By aligning the green box on the image that was just loaded to the location of the map it is possible to register the image into the map co-ordinate system. The slider below the plot on the right can be used to change the transparency of the map, making the alignment easier. If the input image is rotated with respect to the map it is possible to change the rotation angle of the image by using the spinner at the bottom of the dialog. Once alignment is complete, pressing the OK button adds this new file to the list in the Mapped Data view, where it behaves the identically to the microscope image loaded from the NeXus file earlier.

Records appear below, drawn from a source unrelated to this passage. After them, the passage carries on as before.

(* ===== verification/Daemon.v ===== *)
(** * The node daemon's VM controller: pkg/daemon/vm_controller.go

    The daemon of each node drives the hypervisor of the VMs on the node: it boots them,
    carries out power actions, hotplugs volumes, and moves VMs to other nodes.  The node's
    operating system, the hypervisor's API and the relays are calls of [nodeE]; the
    migration control blocks, the daemon's only state, are passed explicitly. *)

From stdpp Require Import base gmap strings list sets fin_maps.
From Stdlib Require Import ZArith Lia Ascii.
From S2P Require Import Prelude GoStd K8s ApiTypes Kube VmController.
Open Scope Z_scope.

(** ** The hypervisor's data (pkg/cloudhypervisor/client.go), as far as the daemon uses it *)

Record DiskConfig := mkDiskConfig { Disk_Id : string; Disk_Path : string }.
Record VmConfig := mkVmConfig {
  Config_Devices : list string;
  Config_Vdpa : list string;
  Config_Disks : list DiskConfig;
  (** [Memory.Size], when [Memory] is set *)
  Config_MemorySize : option Z;
  (** the other fields, which are passed on *)
  Config_rest : string
}.
Record VmInfo := mkVmInfo { Info_Config : option VmConfig; Info_State : string }.

(** Requests to the hypervisor that answer with an error or nothing. *)
Inductive chRequest :=
| VmCreate (config : VmConfig)
| VmBoot | VmShutdown | VmPowerButton | VmReboot | VmPause | VmResume | VmDelete
| VmAddDisk (disk : DiskConfig)
| VmRemoveDevice (id : string).

Record volumeMountRecord := mkVolumeRecord { Record_Volume : string; Record_Target : string }.
Abbreviation vmMountRecord := (list volumeMountRecord).

(** A block device rule of a cgroup: [rwm] permissions, allowed or not. *)
Record deviceRule := mkDeviceRule { Rule_Major : Z; Rule_Minor : Z; Rule_Allow : bool }.

(** A line of /proc/<pid>/mountinfo. *)
Record mountInfo := mkMountInfo { mi_Major : Z; mi_Minor : Z; mi_Root : string; mi_Mountpoint : string }.

Section Node.
Context `{K8s}.

(** ** The node's calls *)

Inductive nodeE : Type → Type :=
| Kube {X} (e : kubeE X) : nodeE X
(** the hypervisor behind a socket *)
| GetVmInfo (socket : string) : nodeE (result VmInfo)
| ChRequest (socket : string) (req : chRequest) : nodeE (option goerror)
(** [go VmReceiveMigration] and [go VmSendMigration] under a cancelable context: the channel
    their error comes from *)
| GoReceiveMigration (socket : string) (ctx : nat) (url : string) : nodeE nat
| GoSendMigration (socket : string) (ctx : nat) (url : string) : nodeE nat
(** [select { case err := <-ch: ...; default: ... }] *)
| TryReceive (ch : nat) : nodeE (option goerror)
(** [context.WithCancel], as the handle of its cancel function, and a call of that function *)
| WithCancel : nodeE nat
| CancelContext (ctx : nat) : nodeE unit
| RelayTCPToSocket (ctx : nat) (addr socket : string) : nodeE (result Z)
| RelaySocketToTCP (ctx : nat) (socket addr : string) : nodeE (option goerror)
| LoadCACert (dir : string) : nodeE (option goerror)
(** [os.Stat]: [Ok false] when the path does not exist *)
| Stat (path : string) : nodeE (result bool)
(** [os.Open] and JSON decoding: [Ok None] when the file does not exist *)
| ReadVmConfig (path : string) : nodeE (result (option VmConfig))
| ReadRecord (path : string) : nodeE (result vmMountRecord)
| MkdirAll (path : string) : nodeE (option goerror)
| WriteRecord (path : string) (r : vmMountRecord) : nodeE (option goerror)
| CreateFile (path : string) : nodeE (option goerror)
| RemoveAll (path : string) : nodeE (option goerror)
(** [exec.Command(...).CombinedOutput] *)
| Exec (name : string) (args : list string) : nodeE (result string)
| Mounted (path : string) : nodeE (result bool)
| MountInfos (pid : Z) : nodeE (result (list mountInfo))
| GetPIDBySocket (socket : string) : nodeE (result Z)
(** [unix.Prlimit] of [RLIMIT_MEMLOCK] *)
| PrlimitMemlock (pid limit : Z) : nodeE (option goerror)
(** the rest of [cgroup.NewManager], and [Manager.Set] *)
| OpenCgroup (pid : Z) : nodeE (result nat)
| CgroupSet (manager : nat) (rule : deviceRule) : nodeE (option goerror)
(** one interval of [wait.PollImmediate] *)
| Sleep : nodeE unit.

#[export] Instance nodeE_kube : HasKube nodeE := λ X e, Kube e.

Abbreviation nprog := (prog nodeE).

Definition Eventf_ (vm : VirtualMachine) (type reason : string) : nprog unit := kube (Eventf (vm_meta vm) type reason).

(** ** Paths *)

Definition podDir (uid : string) (sub : list string) : string := JoinPath (["/var/lib/kubelet/pods"; uid] ++ sub).

Definition getVMDataDirPath (vm : VirtualMachine) : string :=
  podDir (VMPodUID (Status vm)) ["volumes/kubernetes.io~empty-dir/virtink/"].
Definition chSocket (vm : VirtualMachine) : string := JoinPath [getVMDataDirPath vm; "ch.sock"].
Definition getMigrationTargetVMSocketDirPath (m : VirtualMachineStatusMigration) : string :=
  podDir (TargetVMPodUID m) ["volumes/kubernetes.io~empty-dir/virtink/"].
Definition targetSocket (m : VirtualMachineStatusMigration) : string := JoinPath [getMigrationTargetVMSocketDirPath m; "ch.sock"].
Definition getVMMountRecordFile (uid : string) : string := JoinPath ["/var/run/virtink/hotplug-volume-mount-record"; uid].

(** [wait.PollImmediate(time.Second, n*time.Second, cond)]: the condition is tested at once
    and after each interval until the timeout. *)
Fixpoint PollImmediate (n : nat) (cond : nprog (result bool)) : nprog (option goerror) :=
  (let! r := cond in
   match r, n with
   | Err e, _ => Ret (Some e)
   | Ok true, _ => Ret None
   | Ok false, O => Ret (Some (ErrMsg "timed out waiting for the condition"))
   | Ok false, S n' => call Sleep ;;; PollImmediate n' cond
   end)%go.

(** The text of an error, as far as the code tests it. *)
Fixpoint error_text (e : goerror) : string :=
  match e with
  | ErrMsg m | ErrAPI _ m => m
  | ErrFmt m c | ErrWrap m c => (m +:+ ": " +:+ error_text c)%string
  | ErrReconcile _ => "reconcile error"
  end.

Definition isVMNotCreatedError (e : goerror) : bool := Strings.Contains (error_text e) "VM is not created".

(** ** Mount records *)

Definition getVMMountRecord (uid : string) : nprog (result vmMountRecord) :=
  let path := getVMMountRecordFile uid in
  (try! exists_ := call (Stat path) in
   if exists_ : bool then call (ReadRecord path) else Ret (Ok []))%go.

Definition writeVMMountRecord (uid : string) (r : vmMountRecord) : nprog (result unit) :=
  (try! _ := check (call (MkdirAll "/var/run/virtink/hotplug-volume-mount-record")) in
   check (call (WriteRecord (getVMMountRecordFile uid) r)))%go.

(** The record as it is afterwards, also when it could not be written. *)
Definition addVolumeToVMMountRecord (uid volume target : string) (r : vmMountRecord) : nprog (vmMountRecord * option goerror) :=
  if existsb (λ v, bool_decide (Record_Volume v = volume)) r then Ret (r, None)
  else
    let r' := r ++ [mkVolumeRecord volume target] in
    (let! res := writeVMMountRecord uid r' in
     Ret (r', match res with Err e => Some e | Ok _ => None end))%go.

Definition removeVMMountRecord (uid : string) : nprog (result unit) := check (call (RemoveAll (getVMMountRecordFile uid))).

(** ** Devices and mounts *)

Definition getBlockFileMajorMinor (path : string) : nprog (result (Z * Z)) :=
  (let! r := call (Exec "/bin/stat" [path; "-L"; "-c%t,%T,%a,%F"]) in
   match r with
   | Err e => Ret (Err (ErrFmt "/bin/stat" e))
   | Ok output =>
       match Strings.Split ","%char output with
       | [major; minor; _; _] =>
           match Strconv.ParseInt 16 32 major, Strconv.ParseInt 16 32 minor with
           | Some major, Some minor => Ret (Ok (major, minor))
           | _, _ => Ret (Err (ErrMsg "invalid syntax"))
           end
       | _ => Ret (Err (ErrMsg "output is invalid"))
       end
   end)%go.

Definition isBlockFile (path : string) : nprog bool :=
  (let! r := call (Exec "/usr/bin/stat" [path; "-L"; "-c%F"]) in
   Ret match r with Ok output => bool_decide (Strings.TrimSpace output = "block special file") | Err _ => false end)%go.

Definition isMounted (path : string) : nprog (result bool) :=
  (try! exists_ := call (Stat path) in
   if exists_ : bool then call (Mounted path) else Ret (Ok false))%go.

(** pkg/daemon/cgroup/manager.go: no manager ([Ok None]) when the hypervisor has no socket. *)
Definition NewManager (vm : VirtualMachine) : nprog (result (option nat)) :=
  (try! exists_ := call (Stat (chSocket vm)) in
   if negb exists_ then Ret (Ok None)
   else
     try! pid := call (GetPIDBySocket (chSocket vm)) in
     try! m := call (OpenCgroup pid) in
     Ret (Ok (Some m)))%go.

Definition getHotplugVolumeSourcePathOnHost (volume volumePodUID : string) : nprog (result string) :=
  (try! pid := call (GetPIDBySocket ("/var/lib/kubelet/pods/" +:+ volumePodUID +:+ "/volumes/kubernetes.io~empty-dir/hotplug/hp.sock")%string) in
   try! mounts := call (MountInfos pid) in
   match filter (λ m, mi_Mountpoint m = ("/mnt/" +:+ volume)%string) mounts with
   | [] => Ret (Err (ErrMsg "no mount info in volume pod"))
   | m0 :: _ =>
       try! host := call (MountInfos 1) in
       match filter (λ m, mi_Major m = mi_Major m0 ∧ mi_Minor m = mi_Minor m0 ∧
               Strings.HasPrefix (mi_Root m0) (mi_Root m) = true ∧ Strings.Contains (mi_Mountpoint m) volumePodUID = true) host with
       | [] => Ret (Err (ErrMsg "n mount info on host"))
       | m :: _ => Ret (Ok (mi_Mountpoint m))
       end
   end)%go.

It is possible to save this registered image into a NeXus file, complete with the co-ordinates, allowing it to be re-loaded at a later date without having to redo the registration. On the Registered image entry in the Mapped Data view, right-click and select Save Image... to chose where to save the NeXus file.


Appendix

File Requirements

For DAWN to recognize a file as being from a mapped data collection it needs to have a specific structure:

  • It should be a NeXus file using post-2014 tagging in the NXData groups (i.e. @signal ="dataset_name", @axes = [stagey,stagex,.,.])
  • There should be at least 1 NXdata group, and it should contain at least two axes
    • These axes can either be associated with separate dimensions of the data block (i.e. a 10x5 scan may have a y axis of 10 and an x of 5), or the same dimension (data from a spiral scan for example that is stored as a flat list).
  • If there is more than 1NXdata group, the lowest rank signal dataset defines the maps, any higher dimension datasets are assumed to be Data Blocks (raw detector data, processed arrays per point, etc).
  • RGB image datasets should have interpretation tags on the dataset to be recognised correctly.